- _ACTIVITY_: Lines from the start of the data through the line containing "claim_right_ok o b" must be given again exactly. Leave the others out.

Collected data

(* ===== verification/HybridRun.v ===== *)
(** * The hybrid allocator

    [HybridAllocator] over any bitmap allocator that keeps the promises of a class:
    no byte is handed out twice, whatever moves between the trees and the bitmap. *)

From stdpp Require Import base list sorting gmap.
From S2P Require Import Prelude IntervalSet IntervalSetSpec Allocator AllocatorThms AllocatorRun.

Local Open Scope Z_scope.

(** What the bitmap allocator promises, for ranges whose ends are multiples of
    [g] and units up to [bm_max_unit] (its [l2_granularity]). *)
Class BitmapLaws (c : avl_conf) (g : Z) (Bm : Type) `{!Bitmap Bm} := {
  bm_free : Bm -> Z -> Prop;
  bm_inv : Bm -> Prop;
  bm_max_unit : Z;
  bm_new_ok : bm_inv (bm_new (device_size c) (block_size c)) /\ forall x, ~ bm_free (bm_new (device_size c) (block_size c)) x;
  bm_init_add_free_ok o n b : bm_inv b -> seg_ok (device_size c) g (Seg o (o + n)) -> (forall x, o <= x < o + n -> ~ bm_free b x) ->
    exists b', bm_init_add_free o n b = Ok b' /\ bm_inv b' /\ forall x, bm_free b' x <-> bm_free b x \/ o <= x < o + n;
  bm_allocate_ok want k lim hint b : bm_inv b -> 0 < want < 2 ^ 63 -> 0 <= k <= 63 -> (g | 2 ^ k)%Z -> 2 ^ k <= bm_max_unit ->
    (2 ^ k | want)%Z -> 0 < lim < 2 ^ 32 -> (2 ^ k | lim)%Z ->
    exists r es b', bm_allocate want (2 ^ k) lim hint b = Ok (r, es, b') /\ bm_inv b' /\ result_of want r es /\
      (forall x, bm_free b' x <-> bm_free b x /\ ~ covers es x) /\ (forall x, covers es x -> bm_free b x) /\ StronglySorted disjoint_extents es /\
      Forall (fun e => 0 < e.2 <= lim /\ (2 ^ k | e.1)%Z /\ (2 ^ k | e.2)%Z /\ 0 <= e.1 /\ e.1 + e.2 <= device_size c) es;
  bm_release_nil b : bm_inv b -> exists b', bm_release [] b = Ok b' /\ bm_inv b' /\ forall x, bm_free b' x <-> bm_free b x;
  claim_left_ok o b : bm_inv b -> 0 <= o <= device_size c -> (g | o)%Z ->
    exists h b', claim_free_to_left o b = Ok (h, b') /\ bm_inv b' /\ 0 <= h <= o /\ (g | h)%Z /\ (forall x, o - h <= x < o -> bm_free b x) /\
      forall x, bm_free b' x <-> bm_free b x /\ ~ o - h <= x < o;
  claim_right_ok o b : bm_inv b -> 0 <= o <= device_size c -> (g | o)%Z ->
    exists t b', claim_free_to_right o b = Ok (t, b') /\ bm_inv b' /\ 0 <= t <= device_size c - o /\ (g | t)%Z /\ (forall x, o <= x < o + t -> bm_free b x) /\
      forall x, bm_free b' x <-> bm_free b x /\ ~ o <= x < o + t
}.

Section HybridRun.
Context (c : avl_conf) (Hc : conf_ok c) (Hcap : 0 <= range_count_cap c) {Bm : Type} `{!Bitmap Bm, !BitmapLaws c (block_size c) Bm}.

Abbreviation g := (block_size c).
Abbreviation spill := (hybrid_spillover_range c (Bm := Bm)).

#[local] Instance hybrid_laws : SpillLaws c g spill.
Proof.
  refine {| bfree := fun b x => match b with Some bm => bm_free bm x | None => False end; binv := fun b => match b with Some bm => bm_inv bm | None => True end |}.
  intros _ start end_ b Hb Hseg Hd. unfold hybrid_spillover_range, ensure. destruct Hc as [HD _]. pose proof Hseg as (Hr & He & _). cbn in Hr, He.
  rewrite u64_id by lia. rewrite (proj2 (Z.eqb_neq _ _)) by lia. cbn [negb]. res_simpl. set (bm := default _ b).
  assert (bm_inv bm /\ forall x, bm_free bm x <-> match b with Some bm => bm_free bm x | None => False end) as [Hbm Hf].
  { destruct b as [b |]; [done |]. destruct bm_new_ok as [? Hn]. split; [done |]. intros x. specialize (Hn x). unfold bm. cbn. tauto. }
  destruct (bm_init_add_free_ok start (end_ - start) bm Hbm) as (b' & -> & Hb' & Hf'); [by replace (start + (end_ - start)) with end_ by lia | |].
  - intros x Hx. rewrite Hf. apply Hd. lia.
  - res_simpl. exists (Some b'). split; [done |]. split; [done |]. intros x. rewrite Hf', Hf. replace (start + (end_ - start)) with end_ by lia. done.
Defined.

Abbreviation good := (inv c g spill []).
Abbreviation sfree := (sfree c g spill).

(** The bitmap gets smaller. *)
Lemma good_bm a bm bm' : good (a, Some bm) -> bm_inv bm' -> (forall x, bm_free bm' x -> bm_free bm x) -> good (a, Some bm').
Proof. intros [] Hb Hf. split; try done. cbn in *. intros x Hx Hx'. by apply (i_disj x Hx), Hf. Qed.

Lemma hybrid_add_spec : add_spec c g spill (hybrid_add_to_tree c).
Proof.
  destruct Hc as [HD _]. intros o n [a [bm |]] Hi Ho Hn HDo [Hg1 Hg2] Hd; cbn [hybrid_add_to_tree].
  2: { destruct (add_ok c g spill HD Hcap a None o n Hi Ho Hn HDo (conj Hg1 Hg2) Hd) as (s' & E & Hg' & Hs). by exists s'. }
  destruct (claim_left_ok o bm (i_binv _ _ _ _ _ Hi) ltac:(lia) Hg1) as (h & bm1 & -> & Hb1 & Hh & Hgh & Hl & Hf1). res_simpl. rewrite (u64_id (o + n)) by lia.
  destruct (claim_right_ok (o + n) bm1 Hb1 ltac:(lia) Hg2) as (t & bm2 & -> & Hb2 & Ht & Hgt & Hr & Hf2). res_simpl. unfold ensure.
  rewrite (proj2 (Z.leb_le _ _)) by lia. res_simpl. rewrite (u64_id (o - h)), (u64_id (h + t)), u64_id by lia.
  assert (good (a, Some bm2)) as Hi2 by (apply (good_bm a bm); [done | done |]; intros x Hx; apply Hf1; by apply Hf2 in Hx as [? _]).
  pose proof (i_disj _ _ _ _ _ Hi) as Hdis. cbn [fst snd bfree hybrid_laws] in Hdis.
  assert (forall x, sfree (a, Some bm) x <-> cov (range_tree a) x \/ bm_free bm x) as Hsf by done.
  destruct (add_ok c g spill HD Hcap a (Some bm2) (o - h) (n + (h + t)) Hi2) as (s' & E & Hg' & Hs); [lia | lia | lia | | |].
  - replace (o - h + (n + (h + t))) with (o + n + t) by lia. split; [by apply Z.divide_sub_r | by apply Z.divide_add_r].
  - intros x Hx [Hcv | Hbf]; cbn [fst snd bfree hybrid_laws] in *.
    + apply (Hdis x Hcv). destruct (Z.lt_ge_cases x o); [apply Hl; lia |]. destruct (Z.lt_ge_cases x (o + n)); [exfalso; apply (Hd x ltac:(lia)); by left |].
      specialize (Hr x ltac:(lia)). by apply Hf1 in Hr as [? _].
    + apply Hf2 in Hbf as [[Hbf Hn1]%Hf1 Hn2]. apply (Hd x); [lia | by right].
  - exists s'. split; [done |]. split; [done |]. intros x. rewrite Hs. replace (o - h + (n + (h + t))) with (o + n + t) by lia.
    unfold AllocatorThms.sfree. cbn [fst snd bfree hybrid_laws]. rewrite Hf2, Hf1. specialize (Hl x). specialize (Hr x). rewrite Hf1 in Hr.
    assert (o - h <= x < o + n + t <-> o - h <= x < o \/ o <= x < o + n \/ o + n <= x < o + n + t) by lia.
    destruct (decide (o - h <= x < o)), (decide (o + n <= x < o + n + t)); tauto.
Qed.

Section Request.
Context (k want lim hint : Z) (Hk : 0 <= k <= 63) (Hwant : 0 < want < 2 ^ 63) (Hlim : 0 < lim < 2 ^ 32).
Context (Hgk : (g | 2 ^ k)%Z) (Hku : 2 ^ k <= bm_max_unit) (Hkw : (2 ^ k | want)%Z) (Hkl : (2 ^ k | lim)%Z).

Abbreviation post := (alloc_post c g spill k).

(** -ENOSPC can come with extents: the caller releases them. *)
Definition hybrid_result (r : Z) (es : list (Z * Z)) : Prop := r = total es /\ 0 < r <= want \/ r = - ENOSPC.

- _TASK ANSWER_:
(* ===== verification/HybridRun.v ===== *)
(** * The hybrid allocator

    [HybridAllocator] over any bitmap allocator that keeps the promises of a class:
    no byte is handed out twice, whatever moves between the trees and the bitmap. *)

From stdpp Require Import base list sorting gmap.
From S2P Require Import Prelude IntervalSet IntervalSetSpec Allocator AllocatorThms AllocatorRun.

Local Open Scope Z_scope.

(** What the bitmap allocator promises, for ranges whose ends are multiples of
    [g] and units up to [bm_max_unit] (its [l2_granularity]). *)
Class BitmapLaws (c : avl_conf) (g : Z) (Bm : Type) `{!Bitmap Bm} := {
  bm_free : Bm -> Z -> Prop;
  bm_inv : Bm -> Prop;
  bm_max_unit : Z;
  bm_new_ok : bm_inv (bm_new (device_size c) (block_size c)) /\ forall x, ~ bm_free (bm_new (device_size c) (block_size c)) x;
  bm_init_add_free_ok o n b : bm_inv b -> seg_ok (device_size c) g (Seg o (o + n)) -> (forall x, o <= x < o + n -> ~ bm_free b x) ->
    exists b', bm_init_add_free o n b = Ok b' /\ bm_inv b' /\ forall x, bm_free b' x <-> bm_free b x \/ o <= x < o + n;
  bm_allocate_ok want k lim hint b : bm_inv b -> 0 < want < 2 ^ 63 -> 0 <= k <= 63 -> (g | 2 ^ k)%Z -> 2 ^ k <= bm_max_unit ->
    (2 ^ k | want)%Z -> 0 < lim < 2 ^ 32 -> (2 ^ k | lim)%Z ->
    exists r es b', bm_allocate want (2 ^ k) lim hint b = Ok (r, es, b') /\ bm_inv b' /\ result_of want r es /\
      (forall x, bm_free b' x <-> bm_free b x /\ ~ covers es x) /\ (forall x, covers es x -> bm_free b x) /\ StronglySorted disjoint_extents es /\
      Forall (fun e => 0 < e.2 <= lim /\ (2 ^ k | e.1)%Z /\ (2 ^ k | e.2)%Z /\ 0 <= e.1 /\ e.1 + e.2 <= device_size c) es;
  bm_release_nil b : bm_inv b -> exists b', bm_release [] b = Ok b' /\ bm_inv b' /\ forall x, bm_free b' x <-> bm_free b x;
  claim_left_ok o b : bm_inv b -> 0 <= o <= device_size c -> (g | o)%Z ->
    exists h b', claim_free_to_left o b = Ok (h, b') /\ bm_inv b' /\ 0 <= h <= o /\ (g | h)%Z /\ (forall x, o - h <= x < o -> bm_free b x) /\
      forall x, bm_free b' x <-> bm_free b x /\ ~ o - h <= x < o;
  claim_right_ok o b : bm_inv b -> 0 <= o <= device_size c -> (g | o)%Z ->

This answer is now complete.